Posted by Peggy Kaufman
Eight years ago JF&CS embraced the idea of becoming a hub for Infant Mental Health training in Boston and welcomed the creation of the Infant-Parent Training Institute (IPTI). Since that time, I have had the great pleasure to be part of the IPTI leadership team and faculty, which has given me the opportunity to work among the most thoughtful, caring, and intelligent professionals in our field.
IPTI offers integrated clinical and theoretical training in infant mental health, with an emphasis on the early relationship between infant and parent. We provide training to professionals from multiple disciplines, offering trainees the opportunity to integrate the core concepts of early relational development and intervention into direct care, supervision/consultation, or teaching and policy.
A comprehensive article about the Infant-Parent Training Institute, authored by three members of the faculty, was recently published in the Zero to Three journal’s issue on “Developing a Competent Workforce.” Zero to Three is the preeminent national journal in the field of infant and toddler development so we were honored when staff from the journal approached us last winter to request an article about IPTI for this special issue.
IPTI has completed three two-year fellowships and is now full to capacity for our fourth. In addition we have taught our Infant Observation course every year; this year there are four classes, three in Greater Boston and one in Rhode Island.

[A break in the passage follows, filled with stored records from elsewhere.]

(* ===== verification/Vfs.v ===== *)
(** * The virtual file system (kernel/vfs.c)

    Path lookup through the dentry cache, the operations on files and
    directories, and the reference counts that decide when dentries and inodes
    are dropped.  The table of operations of an inode ([struct vinode_ops]) is a
    record with one instance per file system. *)

From S2P Require Import Prelude Mem Pmm StringLib HashTable Vmm Kernel Fs Rfs Hostfs.
From stdpp Require Import base gmap list fin_maps.
From Stdlib Require Import ZArith Lia Bool.
(** What a run of the loop over the segments [segs] gives. *)
Definition loaded (x : process) (k : Z) (segs : list segment) T fl (s : fs) T' fl' (s' : fs) : Prop :=
  ready s' /\ loads file (pagetable x) ph (mapped_info x) segs k T fl (pm s) T' fl' (pm s') /\
  fs_kernel s' = set_procs (<[info_p ctx := Nat.iter (length segs) more_regions x]> (procs (fs_kernel s)))
    (lset pmmL (pm s') (fs_kernel s)).

Lemma needs_nonneg segs : 0 <= needs segs.
Proof.
  induction segs as [|g segs IH]; [done|]. cbn [needs foldr]. fold (needs segs). unfold sg_need.
  destruct (sg_npages g) as [|n]; [|pose proof (crossings_nonneg (sg_start g) (Z.of_nat (S n)) ltac:(lia)); lia].
  unfold crossings. change (Z.of_nat 0) with 0. dlia.
Qed.

Lemma header_step T fl s x k r off n : pending T fl s x k r off (S n) ->
  exists now T1 fl1 s1,
    segments file off (S n) = now ++ segments file (off + SIZEOF_ELF_PROG_HEADER) n /\
    load_segment ctx ph off s = Ok None s1 /\ loaded x k now T fl s T1 fl1 s1.
Proof using All.
  intros [Hr Hx S Hh Ho Hroom Hok _ Hun Hneed].
  assert (off + SIZEOF_ELF_PROG_HEADER <= size) as Hoff by (unfold SIZEOF_ELF_PROG_HEADER in *; lia).
  cbn [segments] in *. destruct (Z.eqb_spec (load_le 4 file (off + PH_TYPE)) ELF_PROG_LOAD) as [Ht|Ht].
  - apply Forall_cons in Hok as [Hg Hok]. pose proof (needs_nonneg (segments file (off + SIZEOF_ELF_PROG_HEADER) n)).
    cbn [needs foldr length] in *. fold (needs (segments file (off + SIZEOF_ELF_PROG_HEADER) n)) in *.
    destruct (load_segment_run T fl s k r off x) as (T1 & fl1 & s1 & E & Hr1 & L & K); try done; try lia.
    { intros v Hv. apply (Hun (segment_at file off)); [by left|done]. }
    by exists [segment_at file off], T1, fl1, s1.
  - destruct (skip_segment_run T fl s k r off x) as (s1 & E & Hr1 & L & K); try done; try lia.
    by exists [], T, fl, s1.
Qed.
(* ===== verification/UserHeap.v ===== *)
(** * The system calls of the user heap (kernel/syscall.c)

    [sys_user_allocate_mem] and [sys_user_free_mem]: requests that fit a page are
    served from the free list, which grows by a page when no block fits; larger
    requests take consecutive pages at the top of the heap.  The end of a process
    gives its heap back. *)

From S2P Require Import Prelude Mem Pmm StringLib Vmm Kernel Process Heap Sched.
From stdpp Require Import base gmap list fin_maps.
From Stdlib Require Import ZArith Lia Bool.
From S2P Require Import Heap.

Set Default Goal Selector "!".
Open Scope Z_scope.

(** ** The running process *)

(** [assert(current[hartid])] *)
Definition assert_current (hartid : Z) : M kernel unit :=
  assert_hart hartid ;;;
  let* c := get_current hartid in
  assert (bool_decide (is_Some c)).

Definition cur_proc (hartid : Z) : M kernel process := let* c := cur hartid in get_proc c.
Definition upd_heap (hartid : Z) (f : process_heap_manager -> process_heap_manager) : M kernel unit :=
  let* c := cur hartid in upd_proc c (fun p => set_user_heap (f (user_heap p)) p).

(** The address in the heap that is mapped to [pa]; 0 when there is none. *)
Definition pa_to_user_va (hartid page_dir pa : Z) : M kernel Z :=
  assert_current hartid ;;;
  let* p := cur_proc hartid in
  loop (rounds USER_FREE_ADDRESS_START (heap_top (user_heap p))) (fun va =>
    if va <? heap_top (user_heap p) then
      let* map_pa := zoom pmmL (lookup_pa page_dir va) in
      if map_pa =? 0 then ret (inl (u64 (va + PGSIZE)))
      else if (map_pa <=? pa) && (pa <? u64 (map_pa + PGSIZE)) then ret (inr (u64 (va + u64 (pa - map_pa))))
      else ret (inl (u64 (va + PGSIZE)))
    else ret (inr 0)) USER_FREE_ADDRESS_START.

Section Fuel.
  Context (fuel : nat) (hartid : Z).

(** [mem_rib.alloc(n, &free_list, &alloc_list)] and [mem_rib.free(va, ...)]. *)
Definition rib_alloc (n : Z) : M kernel Z :=
  let* p := cur_proc hartid in
  let h := user_heap p in
  let* (va, fl, al) := first_fit_alloc fuel hartid n (free_list h) (alloc_list h) in
  upd_heap hartid (fun h => set_alloc_list al (set_free_list fl h)) ;;;
  ret va.

Definition rib_free (va : Z) : M kernel unit :=
  let* p := cur_proc hartid in
  let h := user_heap p in
  let* (_, fl, al) := first_fit_free fuel hartid va (free_list h) (alloc_list h) in
  upd_heap hartid (fun h => set_alloc_list al (set_free_list fl h)).

(** [insert_free_block(&free_list, block, PD_CMP_FUNC)] *)
Definition rib_insert (b : Z) : M kernel unit :=
  let* p := cur_proc hartid in
  let* fl := insert_free_block fuel hartid (free_list (user_heap p)) b pd_first_fit_cmp in
  upd_heap hartid (set_free_list fl).

(** A new page at the top of the heap and its address; [None] when no page is
    left. *)
Definition heap_grow : M kernel (option Z) :=
  let* pa := zoom pmmL alloc_page in
  if pa =? 0 then ret None
  else
    let* p := cur_proc hartid in
    let* np := kread32 (region_npages (mapped_info p) HEAP_SEGMENT) in
    kwrite32 (region_npages (mapped_info p) HEAP_SEGMENT) (u32 (np + 1)) ;;;
    let va := heap_top (user_heap p) in
    zoom pmmL (user_vm_map (pagetable p) va PGSIZE pa (prot_to_type (Z.lor PROT_WRITE PROT_READ) 1)) ;;;
    upd_heap hartid (fun h => set_heap_top (u64 (heap_top h + PGSIZE)) h) ;;;
    ret (Some va).

(** ** Requests within a page *)

Definition alloc_small (n : Z) : M kernel Z :=
  let* va := rib_alloc n in
  if negb (va =? 0) then ret (u64 (va + SIZEOF_PD))
  else
    let* g := heap_grow in
    match g with
    | None => ret 0
    | Some b =>
        set_flag hartid b 0 ;;;
        set_size hartid b (PGSIZE - SIZEOF_PD) ;;;
        set_next hartid b 0 ;;;
        rib_insert b ;;;
        let* va := rib_alloc n in
        if negb (va =? 0) then ret (u64 (va + SIZEOF_PD)) else ret 0
    end.

(** ** Larger requests *)

(** The free block with the highest address. *)
Definition highest_free : M kernel Z :=
  let* p := cur_proc hartid in
  loop fuel (fun '(highest, block) =>
    if block =? 0 then ret (inr highest)
    else
      let* n := get_next hartid block in
      ret (inl (if (highest =? 0) || (highest <? block) then block else highest, n)))
    (0, free_list (user_heap p)).

(** No page left: the block that was being made goes to the free list. *)
Definition alloc_fail (start_va i : Z) : M kernel Z :=
  set_flag hartid start_va 0 ;;;
  let* sz := get_size hartid start_va in
  set_size hartid start_va (u64 ((i - 1) * PGSIZE + sz)) ;;;
  rib_insert start_va ;;;
  ret 0.

(** The loop over the pages: [inl i] when it is done, [inr 0] when it failed. *)
Definition grow_pages (n start_va : Z) : M kernel (Z + Z) :=
  loop (S (rounds 0 n)) (fun i =>
    if i * PGSIZE <? n then
      let* g := heap_grow in
      match g with
      | None => let* r := alloc_fail start_va i in ret (inr (inr r))
      | Some _ => ret (inl (i + 1))
      end
    else ret (inr (inl i))) 0.

(** The block the request starts in and what is left of the request: a block at
    the top of the heap, or a new page; [None] when no page is left. *)
Definition alloc_start (n : Z) : M kernel (option (Z * Z)) :=
  let* highest := highest_free in
  let* sz := get_size hartid highest in
  let* p := cur_proc hartid in
  let at_top := negb (u64 (highest + sz + SIZEOF_PD) <? heap_top (user_heap p)) in
  if negb (highest =? 0) && at_top then
    let* fl := remove_from_pd_list fuel hartid (free_list (user_heap p)) highest in
    upd_heap hartid (set_free_list fl) ;;;
    let* sz := get_size hartid highest in
    ret (Some (highest, s32 (u64 (n - sz))))
  else
    let* g := heap_grow in
    match g with
    | None => ret None
    | Some va =>
        set_size hartid va (PGSIZE - SIZEOF_PD) ;;;
        ret (Some (va, s32 (u64 (n - (PGSIZE - SIZEOF_PD)))))
    end.

Definition alloc_large (original_n : Z) : M kernel Z :=
  let* va := rib_alloc original_n in
  if negb (va =? 0) then ret (u64 (va + SIZEOF_PD))
  else
    let* start := alloc_start original_n in
    match start with
    | None => ret 0
    | Some (start_va, n) =>
        let finish :=
          set_flag hartid start_va 1 ;;;
          set_size hartid start_va original_n ;;;
          let* p := cur_proc hartid in
          let* al := insert_alloc_block hartid (alloc_list (user_heap p)) start_va in
          upd_heap hartid (set_alloc_list al) ;;;
          ret (u64 (start_va + SIZEOF_PD)) in
        let* r := grow_pages n start_va in
        match r with
        | inr r => ret r
        | inl i =>
            if i * PGSIZE =? n then finish
            else
              let* g := heap_grow in
              match g with
              | None => alloc_fail start_va i
              | Some va =>
                  let free_va := u64 (va + n - i * PGSIZE) in
                  set_flag hartid free_va 0 ;;;
                  set_size hartid free_va (u64 (PGSIZE - (n - i * PGSIZE) - SIZEOF_PD)) ;;;
                  set_next hartid free_va 0 ;;;
                  rib_insert free_va ;;;
                  finish
              end
        end
    end.

(** [ROUNDUP(n, 8)] on an [int]; it overflows for the last seven values. *)
Definition sys_user_allocate_mem (n : Z) : M kernel Z :=
  assert_current hartid ;;;
  if n <=? 0 then ret 0
  else
    let n := ((n - 1) / 8 + 1) * 8 in
    if 2 ^ 31 <=? n then fault
    else if n + SIZEOF_PD <=? PGSIZE then alloc_small n
    else alloc_large n.

Definition sys_user_allocate_page : M kernel Z := sys_user_allocate_mem (PGSIZE - SIZEOF_PD).

Definition sys_user_free_mem (va : Z) : M kernel Z :=
  assert_current hartid ;;;
  rib_free (u64 (va - SIZEOF_PD)) ;;;
  ret 0.

Definition sys_user_free_page (va : Z) : M kernel Z :=
  let* _ := sys_user_free_mem va in ret 0.

(** ** The end of a process *)

(** Blocks that are still allocated. *)
Definition exit_free_blocks : M kernel unit :=
  loop fuel (fun _ =>
    let* p := cur_proc hartid in
    let a := alloc_list (user_heap p) in
    if negb (a =? 0) then rib_free a ;;; ret (inl tt) else ret (inr tt)) tt.

Definition exit_sort_merge : M kernel unit :=
  let* p := cur_proc hartid in
  let* fl := sort_free_list_ascend fuel hartid (free_list (user_heap p)) pd_first_fit_cmp in
  let* fl := merge_free_blocks fuel hartid fl pd_first_fit_cmp in
  upd_heap hartid (set_free_list fl).

(** The pages of the free blocks. *)
Definition exit_unmap_blocks : M kernel unit :=
  let* p := cur_proc hartid in
  loop fuel (fun item =>
    if negb (item =? 0) then
      let* next := get_next hartid item in
      let* sz := get_size hartid item in
      (if u64 (sz + SIZEOF_PD) <=? PGSIZE then
         zoom pmmL (user_vm_unmap (pagetable p) item PGSIZE true)
       else ret tt) ;;;
      upd_heap hartid (set_free_list next) ;;;
      ret (inl next)
    else ret (inr tt)) (free_list (user_heap p)).

(** The pages of the heap that are still mapped. *)
Definition exit_unmap_heap : M kernel unit :=
  let* p := cur_proc hartid in
  let h := user_heap p in
  loop (rounds (heap_bottom h) (heap_top h)) (fun va =>
    if va <? heap_top h then
      let* pte := zoom pmmL (page_walk (pagetable p) va false) in
      (if negb (pte =? 0) then
         let* e := kread64 pte in
         if has e PTE_V then zoom pmmL (user_vm_unmap (pagetable p) va PGSIZE true) else ret tt
       else ret tt) ;;;
      ret (inl (u64 (va + PGSIZE)))
    else ret (inr tt)) (heap_bottom h).

(** The first process of a block queue that waits for the one that ends, and
    the hart of that queue. *)
Definition exit_wake : M kernel (option (Z * Z)) :=
  let* c := get_current hartid in
  loop (Datatypes.S (Z.to_nat NCPU)) (fun h =>
    if h <? NCPU then
      let* head := gets (fun s => block_queue_head s !! h) in
      let* (tmp, head) := wake_from_block_queue head c in
      modify (fun s => set_block_queue_head (partial_alter (fun _ => head) h (block_queue_head s)) s) ;;;
      match tmp with
      | Some t => ret (inr (Some (t, h)))
      | None => ret (inl (h + 1))
      end
    else ret (inr None)) 0.

Section WithSymbols.
  Context `{Symbols}.

(** [sys_user_exit] after its message. *)
Definition user_exit : M kernel control :=
  let* tmp := exit_wake in
  let* c := cur hartid in
  let* _ := free_process c in
  exit_free_blocks ;;;
  exit_sort_merge ;;;
  exit_unmap_blocks ;;;
  exit_unmap_heap ;;;
  (match tmp with
   | None => ret tt
   | Some (t, h) =>
       upd_proc t (set_status READY) ;;;
       insert_to_specific_ready_queue t h
   end) ;;;
  schedule hartid.

End WithSymbols.
End Fuel.
Lemma grown_frames : heap_frames hartid HEAP_LO (hi + 1) HEAP_FLAGS T' (with_frame fr hi q).
Proof using All.
  pose proof H as [Up Uf Ut [Ul1 Ul2] Ua Uw W Uo Uab (f & I1 & I2 & I3 & I4 & I5)].
  destruct Ua as (N & [[_ _ _ V _] _ _ _ _ _] & _).
  destruct (new_page_facts _ T q pool (k_pmm s) W V) as (Hq & Hqal & Hqp & HqT).
  pose proof (managed_range _ (wf_bounds _ _ W) q Hq) as (Q1 & Q2 & _).
  destruct Uf as [F1 F2 F3 F4 F5 F6 F7 F8]. unfold with_frame. split; try done.
  - layout. lia.
  - intros w Hw. destruct (Z.eqb_spec w hi); [layout; lia|apply F6; lia].
  - intros w x Hw Hx. destruct (Z.eqb_spec w hi) as [->|], (Z.eqb_spec x hi) as [->|]; intros E; try done.
    + exfalso. apply (old_frame_free x ltac:(lia)). rewrite <- E. by left.
    + exfalso. apply (old_frame_free w ltac:(lia)). rewrite E. by left.
    + apply F7; [lia|lia|done].
  - intros path w Hw. destruct (Z.eqb_spec w hi); apply grown_no_table; try done.
    + intros path'. apply F8. lia.
    + pose proof (old_frame_free w ltac:(lia)) as [_ ?]%not_elem_of_cons. done.
Qed.

Lemma grown_mem x : (exists w, HEAP_LO <= w < hi /\ page_of x = fr w) -> load8 (mem k') x = load8 (kmem_of s) x.
Proof using All.
  intros (w & Hw & E). pose proof H as [Up Uf Ut Ul Ua Uw W Uo Uab (f & I1 & I2 & I3 & I4 & I5)].
  destruct Ua as (N & [[_ _ _ V _] _ _ _ _ _] & _). pose proof (old_frame_free w Hw) as [_ Hp]%not_elem_of_cons.
  rewrite (ev_mem _ _ _ _ _ _ _ _ Hev).
  - apply (counted_mem _ T q pool _ _ _ f W V); [done|]. rewrite E. by apply I5.
  - by rewrite E.
  - intros path. rewrite E. by apply (hf_tables _ _ _ _ _ _ Uf).
Qed.

(** The state after the page was added. *)
Abbreviation grown_s := (grown_state p hi k' s).
Abbreviation grown_p := (with_top ((hi + 1) * PGSIZE) p).

Lemma grown_space : spaceof grown_p (hi + 1) T' (with_frame fr hi q) grown_s.
Proof using All.
  pose proof (uh_space _ _ _ _ _ _ _ _ H) as [S1 S2 S3 S4 S5]. pose proof (uh_limit _ _ _ _ _ _ _ _ H) as [Hl1 Hl2].
  pose proof (ev_wf _ _ _ _ _ _ _ _ Hev) as W'. split; try done.
  - exists grown_p. split; [apply lookup_insert_eq|done].
  - apply W'.
  - apply Hev.
  - intros a Ha. change (kmem_of grown_s) with (mem k').
    rewrite (ev_leaf _ _ _ _ _ _ _ _ Hev) by (rewrite MAXVA_eq; unfold HEAP_LO in *; layout; dlia).
    unfold mapped, with_frame. rewrite Z.div_mul by (layout; lia). cbv zeta.
    destruct (Z.eqb_spec (a / PGSIZE) hi) as [->|Hne].
    + rewrite Z.sub_diag. simpl. by rewrite Z.add_0_r.
    + replace (_ && _) with false by lia. apply S5. lia.
Qed.

Lemma grown_at : heapat grown_p (hi + 1) T' (with_frame fr hi q) grown_s
  (free_list (user_heap p)) (alloc_list (user_heap p)) fl al.
Proof using All.
  eapply heap_at_change; [apply H|apply grown_space|]. intros a Ha.
  split; [apply (page_ok_mono _ hi); [lia|done]|]. intros d Hd. rewrite (frame_addr_old _ _ _ _ _ _ Ha).
  apply grown_mem. exists (a / PGSIZE).
  destruct (page_ok_page _ _ _ _ _ _ (uh_frames _ _ _ _ _ _ _ _ H) _ _ Ha) as (Hv & Hn & _).
  destruct (hf_frame _ _ _ _ _ _ (uh_frames _ _ _ _ _ _ _ _ H) _ Hv) as (F1 & _).
  split; [done|]. unfold page_of, frame_addr. layout. dlia.
Qed.

Lemma grown_ok : user_heap_ok grown_p (hi + 1) T' (with_frame fr hi q) pool' fl al grown_s.
Proof using All.
  pose proof H as [Up Uf Ut [Ul1 Ul2] Ua Uw W Uo Uab (f & I1 & I2 & I3 & I4 & I5)].
  pose proof (owned_not_free _ _ _ W I1) as [Hfq Hfp]%not_elem_of_cons.
  split; try done.
  - apply lookup_insert_eq.
  - apply grown_frames.
  - layout. lia.
  - apply grown_at.
  - split; [apply Uw|]. eapply Forall_impl; [apply Uw|]. intros x [? ?]. split; [done|]. by apply (page_ok_mono _ hi); [lia|].
  - apply Hev.
  - intros w Hw. unfold with_frame. destruct (Z.eqb_spec w hi).
    + assert (managed (k_pmm s) q) as Hq by (by eapply (wf_head_managed _ _ W)).
      pose proof (wf_nodup _ _ W) as [Hqp _]%NoDup_cons. split; [by apply (ev_managed _ _ _ _ _ _ _ _ Hev)|].
      change (k_pmm grown_s) with k'. rewrite (ev_ref _ _ _ _ _ _ _ _ Hev) by done.
      change (page_ref (counted _ _ _ _) q) with (page_ref (page_taken q (k_pmm s)) q).
      rewrite page_ref_taken, decide_True; [lia|done|apply W|done|done].
    + apply grown_owned, Uo. lia.
  - intros a Ha. change (kmem_of grown_s) with (mem k').
    rewrite (ev_leaf _ _ _ _ _ _ _ _ Hev) by (rewrite MAXVA_eq; unfold HEAP_LO in *; layout; dlia).
    unfold mapped. rewrite Z.div_mul by (layout; lia). cbv zeta.
    replace (_ && _) with false by (layout; dlia). apply Uab. layout. lia.
  - exists f. split_and!; try done.
    + by apply grown_owned.
    + by apply grown_no_table.
    + intros w Hw. unfold with_frame. destruct (Z.eqb_spec w hi); [done|]. apply I5. lia.
Qed.

Lemma grown_data : data_same fr s (with_frame fr hi q) grown_s al.
Proof using All.
  intros x i Hx Hi. pose proof (uh_frames _ _ _ _ _ _ _ _ H) as Uf.
  pose proof (uh_wf _ _ _ _ _ _ _ _ H) as [_ Hok]. rewrite Forall_forall in Hok.
  destruct (Hok x ltac:(set_solver)) as [H0 Ho]. rewrite (frame_addr_old _ _ _ _ _ _ Ho).
  destruct (page_ok_page _ _ _ _ _ _ Uf _ _ Ho) as (Hv & Hn & _). destruct (hf_frame _ _ _ _ _ _ Uf _ Hv) as (F1 & _).
  apply grown_mem. exists (x.1 / PGSIZE). split; [done|]. unfold page_of, frame_addr, SIZEOF_PD in *. layout. dlia.
Qed.

End Grown.

(** ** A page that becomes a free block *)

Lemma add_page_run fuel p hi T fr q pool fl al s : user_heap_ok p hi T fr (q :: pool) fl al s -> hi < lim ->
  (2 <= length pool)%nat -> (length fl < fuel)%nat ->
  exists p' T' fr' pool' s', (forall A (none k : M kernel A),
      (let* g := heap_grow hartid in
       match g with
       | None => none
       | Some b => set_flag hartid b 0 ;;; set_size hartid b (PGSIZE - SIZEOF_PD) ;;; set_next hartid b 0 ;;;
           rib_insert fuel hartid b ;;; k
       end) s = k s') /\
    user_heap_ok p' (hi + 1) T' fr' pool' (insert_kept (hi * PGSIZE, PGSIZE - SIZEOF_PD) fl) al s' /\
    data_same fr s fr' s' al /\ (length pool <= length pool' + 2)%nat.
Proof.
  intros H Hlim Hl Hf.
  destruct (heap_grow_step p hi T fr q pool fl al s H Hlim Hl) as (v & T' & pool' & k' & Eg & Hev & Hlen).
  pose proof (grown_ok p hi T fr q pool fl al s v T' pool' k' H Hlim Hev) as G.
  pose proof (grown_data p hi T fr q pool fl al s v T' pool' k' H Hlim Hev) as GD.
  set (s1 := grown_state p hi k' s) in *. set (p1 := with_top ((hi + 1) * PGSIZE) p) in *.
  set (fr' := with_frame fr hi q) in *. set (b := hi * PGSIZE) in *. set (sz := PGSIZE - SIZEOF_PD) in *.
  pose proof (uh_space _ _ _ _ _ _ _ _ G) as Hs. pose proof (uh_proc _ _ _ _ _ _ _ _ G) as Hp.
  pose proof (kept_pages hartid c (pagetable p1) HEAP_LO (hi + 1) HEAP_FLAGS T' fr' s1 (uh_frames _ _ _ _ _ _ _ _ G)) as HP.
  pose proof (heap_at_kept _ _ _ _ _ _ _ _ _ _ _ _ _ (uh_at _ _ _ _ _ _ _ _ G)) as Hat.
  pose proof (uh_limit _ _ _ _ _ _ _ _ H) as [[Hlo _] _].
  pose proof (new_page_wf _ _ _ _ Hlo (uh_wf _ _ _ _ _ _ _ _ H)) as Hwf.
  destruct (new_descriptor s1 _ _ _ _ b sz Hat Hwf) as (N & s2 & Er & R & Lf & La & Hb & Hd); [by vm_compute|].
  destruct (insert_new_run fuel s1 N s2 _ _ _ _ b sz R Lf La Hb Hd Hwf Hf) as (fh & s3 & Ei & Hat' & Hk).
  destruct (kept_current p1 (hi + 1) T' fr' s1 s2 Hs Hp (rep_inv _ _ _ R)) as [C2 P2].
  assert (kept_space hartid c (pagetable p1) HEAP_LO (hi + 1) HEAP_FLAGS T' fr' s1 s3) as K3 by (by destruct Hat' as (? & [] & _)).
  destruct (kept_current p1 (hi + 1) T' fr' s1 s3 Hs Hp K3) as [C3 P3].
  eexists (with_lists fh (alloc_list (user_heap p1)) p1), T', fr', pool', _. split; [|split; [|split]].
  - intros A none k. unfold bind at 1. rewrite Eg. cbv iota. fold sz b. rewrite Er.
    unfold bind at 1, rib_insert, bind at 1. rewrite (cur_proc_run p1) by done.
    unfold bind at 1. rewrite Ei. rewrite (upd_heap_run _ p1) by done. reflexivity.
  - apply (lists_changed p1 (hi + 1) T' fr' pool' fl al s1 s3); [done|exact Hat'|].
    unfold heap_wf. by rewrite (insert_kept_perm (b, sz) fl).
  - intros x i Hx Hi. rewrite <- (GD x i Hx Hi). by apply Hk.
  - done.
Qed.

(** ** The calls *)

Definition NEW_BLOCK : Z * Z := (0, PGSIZE - SIZEOF_PD).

Through our biannual Master Classes, more than 800 professionals have crossed our threshold and are reaping the rewards of excellence in training.
Peggy H. Kaufman, MEd, LICSW is the founding director of the JF&CS Center for Early Relationship Support. With a background in perinatal emotional health and the growth and development of parents, her interests include the earliest relationships. Ms. Kaufman is the recipient of multiple awards for her groundbreaking programs and her commitment to increase awareness of postpartum depression and maternal mental health.